In the records below, find the line containing "(* the package", then reproduce that line and every one after it to the end, exactly and alone.

[[ Material shown, beginning ]]

(* ===== verification/Telemetry.v ===== *)
(** * Telemetry

    [internal/platform/telemetry] (tracing, logs, metrics, the counters) and
    [cmd/server/telemetry.go], which starts them and returns the one hook that
    ends them.  The OpenTelemetry SDK is a parameter: every construction may fail.
    What is kept is which providers are installed, which are running, in which
    order they were told to shut down, and what the counters counted. *)

From S2P Require Import Prelude Json Storage World Agent Hosts Vault SecretManager.

Inductive provider := TracerProvider | LoggerProvider | MeterProvider.
#[global] Instance provider_eq_dec : EqDecision provider.
Proof. solve_decision. Defined.

(** A global provider of the SDK: the default, the no-op one or a running one. *)
Inductive installed := Unset | Noop | Sdk.

Definition attributes : Type := list (string * string).

Record Otel := {
  ot_tracer : installed; ot_logger : installed; ot_meter : installed; ot_propagator : bool;
  (* providers that were started and not told to shut down, latest first *)
  ot_running : list provider;
  (* the resource each of them was started with *)
  ot_resources : list (provider * attributes);
  (* the shutdowns, in order *)
  ot_shut : list provider;
  (* the attributes of build_info, once its callback is registered *)
  ot_build_info : option attributes;
  (* the package variables of metrics.go: whether they are non-nil *)
  authEventCounter : bool; securityDenialCounter : bool; auditWriteFailureCounter : bool;
  (* the increments of the counters *)
  ot_counted : list (string * attributes) }.
#[global] Instance Otel_eta : EtaRecord Otel := fun o =>
  Build_Otel (ot_tracer o) (ot_logger o) (ot_meter o) (ot_propagator o) (ot_running o) (ot_resources o) (ot_shut o)
    (ot_build_info o) (authEventCounter o) (securityDenialCounter o) (auditWriteFailureCounter o)
    (ot_counted o).

Definition otel_zero : Otel := Build_Otel Unset Unset Unset false [] [] [] None false false false [].

(** The SDK and the build information of the binary.  A construction answers
    with its error; a counter also with whether the instrument is non-nil. *)
Class OtelKit := {
  semconv_SchemaURL : string;
  resource_Default : attributes;
  resource_Merge : attributes -> string * attributes -> result string attributes;
  k_trace_exporter : option string;
  k_log_exporter : option string;
  k_prom_exporter : option string;
  k_gauge : option string;
  k_callback : option string;
  k_counter : string -> bool * option string;
  k_ReadBuildInfo : option (list (string * string));
}.

(** What a [shutdown] of the package does: nothing, or end a provider. *)
Definition shutdown : Type := option provider.
Definition noopShutdown : shutdown := None.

[[ Material shown, end ]]

## Result below
  (* the package variables of metrics.go: whether they are non-nil *)
  authEventCounter : bool; securityDenialCounter : bool; auditWriteFailureCounter : bool;
  (* the increments of the counters *)
  ot_counted : list (string * attributes) }.
#[global] Instance Otel_eta : EtaRecord Otel := fun o =>
  Build_Otel (ot_tracer o) (ot_logger o) (ot_meter o) (ot_propagator o) (ot_running o) (ot_resources o) (ot_shut o)
    (ot_build_info o) (authEventCounter o) (securityDenialCounter o) (auditWriteFailureCounter o)
    (ot_counted o).

Definition otel_zero : Otel := Build_Otel Unset Unset Unset false [] [] [] None false false false [].

(** The SDK and the build information of the binary.  A construction answers
    with its error; a counter also with whether the instrument is non-nil. *)
Class OtelKit := {
  semconv_SchemaURL : string;
  resource_Default : attributes;
  resource_Merge : attributes -> string * attributes -> result string attributes;
  k_trace_exporter : option string;
  k_log_exporter : option string;
  k_prom_exporter : option string;
  k_gauge : option string;
  k_callback : option string;
  k_counter : string -> bool * option string;
  k_ReadBuildInfo : option (list (string * string));
}.

(** What a [shutdown] of the package does: nothing, or end a provider. *)
Definition shutdown : Type := option provider.
Definition noopShutdown : shutdown := None.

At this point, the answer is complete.